In 372 NWMT starts, Christopher earned 27 poles, 42 wins, 133 top-five and 203 top-10 finishes. In nine races this season, he has two top-five and four top-10 finishes and was 14th in the series standings.
Christopher has made starts in all three of NASCAR’s national series – Cup, Xfinity and Trucks. He made six starts in the Cup series (most recently in 2009), 21 in Xfinity (most recently in 2001) and two in Trucks (the last in 1999).
His best national series finish was eighth in 1999 at Nazareth (Pa.) Speedway in what was then called the Busch Series.
“Horrible day for any race fan,” fellow competitor Ryan Preece told Motorsport.com. “Was racing side-by-side with him last night and today he is gone. It’s devastating.
“He was an example of what racers strive to be. Successful is an understatement whether it were in a race car or as a business man. ‘The king’ is what he will always be.”

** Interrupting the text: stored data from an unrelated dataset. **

(** ** Execution *)

Module run.
(** Marking the attempts fails; everything else succeeds, and the race ends as given. *)
Definition answers (graceful : bool) (c : shutdown_call) : shutdown_answer c :=
  match c with
  | MarkAllInterrupted => Err (app_error DATABASE_ERROR)
  | NotifyClients | DisposeListeners | CloseTransports | TerminateAll | CloseStorage => Ok tt
  | ReportError _ | AbortsSettled | DisposalsSettled | TransportsSettled => tt
  | Race => graceful
  end.
Definition resume (graceful : bool) (s : process) (c : shutdown_call) : option (shutdown_answer c) :=
  match c with
  | Race => if graceful then (if gs_graceful s then Some true else None) else Some false
  | c => Some (answers graceful c)
  end.
Inductive move := Ask | Go (i : nat).
Definition exec_move (graceful : bool) (σ : shutdown_pool) (m : move) : option shutdown_pool :=
  match m with
  | Ask => Some (Pool (spawned TShutdown (shared σ)) (waiting σ))
  | Go i => go shutdown_awaited process_body ps_ready unready settle (answers graceful) (resume graceful) σ i
  end.
Definition exec (graceful : bool) (moves : list move) : option shutdown_pool :=
  foldl (λ σ m, σ ≫= λ σ, exec_move graceful σ m) (Some initial_pool) moves.

Lemma process_exec_none graceful moves : foldl (λ σ m, σ ≫= λ σ, exec_move graceful σ m) None moves = None.
Proof. by induction moves. Qed.
Lemma process_exec_sound graceful moves σ : exec graceful moves = Some σ → reachable σ.
Proof.
  unfold exec, reachable. generalize initial_pool. induction moves as [|m moves IH]; intros σ0; cbn; [intros [= ->]; constructor|].
  destruct (exec_move graceful σ0 m) as [σ1|] eqn:E; [|by rewrite process_exec_none]. intros Hm. eapply rtc_l; [|by apply IH].
  destruct σ0 as [s w]. destruct m as [|i]; cbn in E.
  - injection E as <-. apply AskShutdown.
  - apply RunTask. eapply go_sound; [| |exact E].
    + by intros s' [].
    + intros s' [] r; try done. cbn. destruct graceful; [|by intros [= <-]]. destruct (gs_graceful s'); [by intros [= <-]|done].
Qed.
End run.

Definition is_done (σ : shutdown_pool) : bool :=
  match map_to_list (ps_ready (shared σ)), map_to_list (waiting σ) with [], [] => true | _, _ => false end.
Lemma shutdown_is_done_quiescent σ : is_done σ = true → quiescent σ.
Proof.
  unfold is_done, quiescent. intros H.
  destruct (map_to_list (ps_ready (shared σ))) eqn:E1, (map_to_list (waiting σ)) eqn:E2; try done.
  by apply map_to_list_empty_iff in E1, E2.
Qed.

(** Two requests, the deadline before the aborted runs settle. *)
Lemma sample_shutdown : ∃ σ, reachable σ ∧ quiescent σ ∧ gs_shutdownPromise (shared σ) = true.
Proof.
  assert (E : (σ ← run.exec false [run.Ask; run.Ask; run.Go 0; run.Go 1; run.Go 0; run.Go 2; run.Go 2; run.Go 2; run.Go 2]%nat;
    Some (is_done σ, gs_shutdownPromise (shared σ))) = Some (true, true)) by (vm_compute; reflexivity).
  apply bind_Some in E as (σ & Hrun & E). injection E as Ed Es. exists σ.
  split_and!; [by eapply run.process_exec_sound|by apply shutdown_is_done_quiescent|done].
Qed.
Lemma sample_waiting : ∃ σ, reachable σ ∧ gs_shutdownPromise (shared σ) = true ∧ existsb (λ d, match d with StorageClosed => true | _ => false end) (ps_done (shared σ)) = false.
Proof.
  assert (E : (σ ← run.exec false [run.Ask; run.Go 0]%nat; Some (gs_shutdownPromise (shared σ),
    existsb (λ d, match d with StorageClosed => true | _ => false end) (ps_done (shared σ)))) = Some (true, false)) by (vm_compute; reflexivity).
  apply bind_Some in E as (σ & Hrun & E). injection E as Ed Es. exists σ. split_and!; [by eapply run.process_exec_sound|done..].
Qed.

(** ** Properties *)

(** C37: However often the shutdown is asked for and whatever fails or settles when, what the process does follows one order: every admission is closed, then the attempts are marked interrupted and their persistence sealed with exactly those, all before the clients are notified and before anything is waited for; the runtimes are disposed of once; the clients are terminated only when the deadline won; and the storage is closed once, last of all. Once the shutdown was begun nothing is accepted, and when nothing is left to run the storage is closed. *)
Theorem shutdown_follows_its_order σ :
  reachable σ → let s := shared σ in
  ∃ marked g, ps_done s = deeds_at marked g
    ∧ (gs_shutdownPromise s = false ↔ g = NotBegun)
    ∧ (gs_shutdownPromise s = true → ps_accepting s = false)
    ∧ (quiescent σ → gs_shutdownPromise s = true → ∃ in_time, g = Done in_time).
Proof.
  intros Hr s. destruct (process_reachable_ok _ Hr) as (X & [_ HI] & HX).
  destruct HI as [[(Hp & _ & _ & Hd & _) _]|[(d & [] & i & E)|(b & [] & _)]].
  - exists (Ok []), NotBegun. split_and!; [done|done|unfold s; congruence|unfold s; congruence].
  - destruct bg_done0 as (marked & Hd). exists marked, (Waiting d). split_and!; [exact Hd|unfold s; split; congruence|done|].
    intros [_ Hw]. specialize (HX Hw). rewrite HX in E. pose proof (lookup_singleton_eq i Racing) as H.
    by rewrite <-E, lookup_empty in H.
  - destruct bg_done0 as (marked & Hd). exists marked, (Done b). split_and!; [exact Hd|unfold s; split; congruence|done|by exists b].
Qed.

Lemma shutdown_follows_its_order_witness : ∃ σ marked in_time, reachable σ ∧ ps_done (shared σ) = deeds_at marked (Done in_time).
Proof.
  destruct sample_shutdown as (σ & Hr & Hq & Hp). destruct (shutdown_follows_its_order σ Hr) as (marked & g & Hd & _ & _ & H).
  destruct (H Hq Hp) as [b ->]. by exists σ, marked, b.
Defined.

(** The grace period bounds the shutdown: from any state of a shutdown that has not ended, once the deadline wins the race everything left is done without waiting for anything, whatever the callbacks answer: the runtimes are disposed of, unless they were already, the clients are terminated and the storage is closed. *)
Lemma deadline_bounds_shutdown (answers : ∀ c, shutdown_answer c) σ :
  reachable σ → gs_shutdownPromise (shared σ) = true → StorageClosed ∉ ps_done (shared σ) →
  ∃ s' marked, run_segment shutdown_awaited answers (process_closing false (shared σ)) = Ret (Next tt, s')
    ∧ ps_done s' = deeds_at marked (Done false).
Proof.
  intros Hr Hp Hopen. destruct (process_reachable_ok _ Hr) as (X & [_ HI] & _). set (s := shared σ) in *. clearbody s.
  destruct HI as [[(Hp' & _) _]|[(d & [] & _)|(b & [] & _)]]; [congruence|..].
  - assert (Hu : ∀ e, answers (ReportError e) = tt) by (intros e; by destruct (answers (ReportError e))).
    destruct bg_done0 as (marked & Hd). unfold closing, disposeRuntimes.
    change (o_disposeRuntimes process_options) with coordinator_dispose.
    change (o_forceClose process_options) with (calls ClientsTerminated TerminateAll id).
    change (o_closeStorage process_options) with (calls StorageClosed CloseStorage id).
    unfold coordinator_dispose, coordinator_begun. steps. destruct (gs_disposePromise s) eqn:E; steps.
    + destruct (answers TerminateAll) as [[]|e]; steps; rewrite ?Hu; steps; destruct (answers CloseStorage) as [[]|e']; steps; rewrite ?Hu; steps;
        eexists _, marked; (split; [reflexivity|]); cbn; rewrite Hd; subst d; done.
    + rewrite bg_started0. steps. rewrite <-bg_disposing0. steps.
      destruct (answers TerminateAll) as [[]|e]; steps; rewrite ?Hu; steps; destruct (answers CloseStorage) as [[]|e']; steps; rewrite ?Hu; steps;
        eexists _, marked; (split; [reflexivity|]); cbn; rewrite Hd; subst d; done.
  - destruct bg_done0 as (marked & Hd). exfalso. apply Hopen. rewrite Hd. apply list_elem_of_In. destruct b; cbn; tauto.
Qed.

Lemma deadline_bounds_shutdown_witness : ∃ σ s' marked, reachable σ
  ∧ run_segment shutdown_awaited (run.answers false) (process_closing false (shared σ)) = Ret (Next tt, s')
  ∧ ps_done s' = deeds_at marked (Done false).
Proof.
  destruct sample_waiting as (σ & Hr & Hp & Ho).
  assert (Hopen : StorageClosed ∉ ps_done (shared σ)).
  { intros Hin. apply list_elem_of_In in Hin. apply not_true_iff_false in Ho. apply Ho, existsb_exists. by exists StorageClosed. }
  destruct (deadline_bounds_shutdown (run.answers false) σ Hr Hp Hopen) as (s' & marked & H). exists σ, s', marked. by split.
Defined.
Lemma owed_snoc d es e : owed d (es ++ [e]) = (owed d es ++ received (peer d) [e])%list.
Proof. unfold owed, received. rewrite omap_app. by rewrite app_assoc. Qed.
Lemma owed_grows d es e cs : cs `prefix_of` owed d es → cs `prefix_of` owed d (es ++ [e]).
Proof. intros H. rewrite owed_snoc. by apply prefix_app_r. Qed.

(** Closing an open relay. *)
Lemma close_relay_ok es r e :
  rl_closed r = false → (∀ d, written d r `prefix_of` owed d es) → relayed_bytes r ≤ relayMaxBytes options →
  rl_closes r = 0%nat → relay_ok (es ++ [e]) (close_relay r).
Proof.
  intros Hc Hw Hb Hn. unfold close_relay. rewrite Hc. split; [exact Hb|]. cbn.
  constructor.
  - intros d. apply owed_grows. destruct d; exact (Hw _).
  - cbn. by rewrite Hn.
  - by intros [].
Qed.
Lemma close_again es r e : rl_closed r = true → relay_ok es r → relay_ok (es ++ [e]) (close_relay r).
Proof.
  intros Hc [Hb Hr]. unfold close_relay. rewrite Hc in *. split; [done|]. rewrite Hc. destruct Hr as [Hw Ht Hd].
  constructor; [|done..]. intros d. by apply owed_grows.
Qed.
Lemma close_ok es r e : relay_ok es r → relay_ok (es ++ [e]) (close_relay r).
Proof.
  intros Hr. destruct (rl_closed r) eqn:Hc; [by apply close_again|]. destruct Hr as [Hb Hr]. rewrite Hc in Hr.
  apply close_relay_ok; [done| |done|apply Hr]. intros d. by rewrite (open_written es r Hr).
Qed.

Lemma sides_agree (P : side → Prop) s : P s → P (peer s) → ∀ d, P d.
Proof. intros Hs Hp d. by destruct s, d. Qed.
Lemma received_data d s c b : received (peer d) [DataFrom s c b] = if decide (d = peer s) then [c] else [].
Proof. by destruct d, s. Qed.

Lemma forward_open es r s c b :
  relay_open es r → relayed_bytes r ≤ relayMaxBytes options → rl_closed r = false →
  relay_ok (es ++ [DataFrom s c b]) (forward options s c b r).
Proof.
  intros Hr Hb Hc. unfold forward, account. cbn [rl_bytes with_field].
  destruct (relayMaxBytes options <? rl_bytes r + byteLength c) eqn:E; cbn [negb].
  { apply (close_relay_ok es (r <| rl_bytes := rl_bytes r + byteLength c |>)); [done| |done|apply Hr].
    intros d. pose proof (open_written es r Hr d) as Hw. destruct d; cbn in *; by rewrite <-Hw. }
  breflect. destruct Hr as [Hw Hby [Ht Hn] Ha Hp He].
  assert (Hended : ∀ d, EndOf (peer d) ∈ (es ++ [DataFrom s c b])%list ↔ EndOf (peer d) ∈ es).
  { intros d. rewrite elem_of_app, list_elem_of_singleton. naive_solver. }
  pose proof (Hw Left) as WL. pose proof (Hw Right) as WR. pose proof (Ha Left) as AL. pose proof (Ha Right) as AR.
  pose proof (Hp Left) as PL. pose proof (Hp Right) as PR. pose proof (He Left) as EL. pose proof (He Right) as ER.
  destruct r as [by_ cl id [d1 e1 p1 w1 n1] [d2 e2 p2 w2 n2] cs]. unfold relayed_bytes, written in *.
  cbn -[owed] in *. subst.
  destruct s, b; cbn -[owed]; (split; [unfold relayed_bytes, written; cbn -[owed]; rewrite ?chunk_bytes_app; cbn [chunk_bytes]; lia|cbn -[owed]]).
  all: constructor; unfold relayed_bytes, written; cbn -[owed]; rewrite ?chunk_bytes_app; cbn [chunk_bytes];
    try done; try lia; try (intros d; rewrite Hended; destruct d; cbn -[owed]; done);
    intros []; cbn -[owed]; rewrite ?owed_snoc, ?received_data; cbn; rewrite ?app_nil_r; try done; naive_solver.
Qed.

NASCAR Chairman and CEO Brian France added his thoughts on the loss of Christopher Saturday night.
“We are all saddened to learn of the tragic plane crash this afternoon that claimed the lives of NASCAR driver Ted Christopher and the aircraft’s pilot," said France.
"As a championship driver on the NASCAR Whelen Modified Tour and New England short tracks, Christopher was a throwback to NASCAR’s roots. He was a tough racer’s racer, and his hard driving style and candid personality endeared him to short track fans throughout the country. He will be missed throughout the racing community, in the garage and, especially, in the hearts of his many fans. NASCAR has his family and friends in its thoughts and prayers during this difficult time.”
Connecticut law enforcement officials on Sunday identified the second victim in the crash as Charles Dundas, 81, a resident of New York and Florida.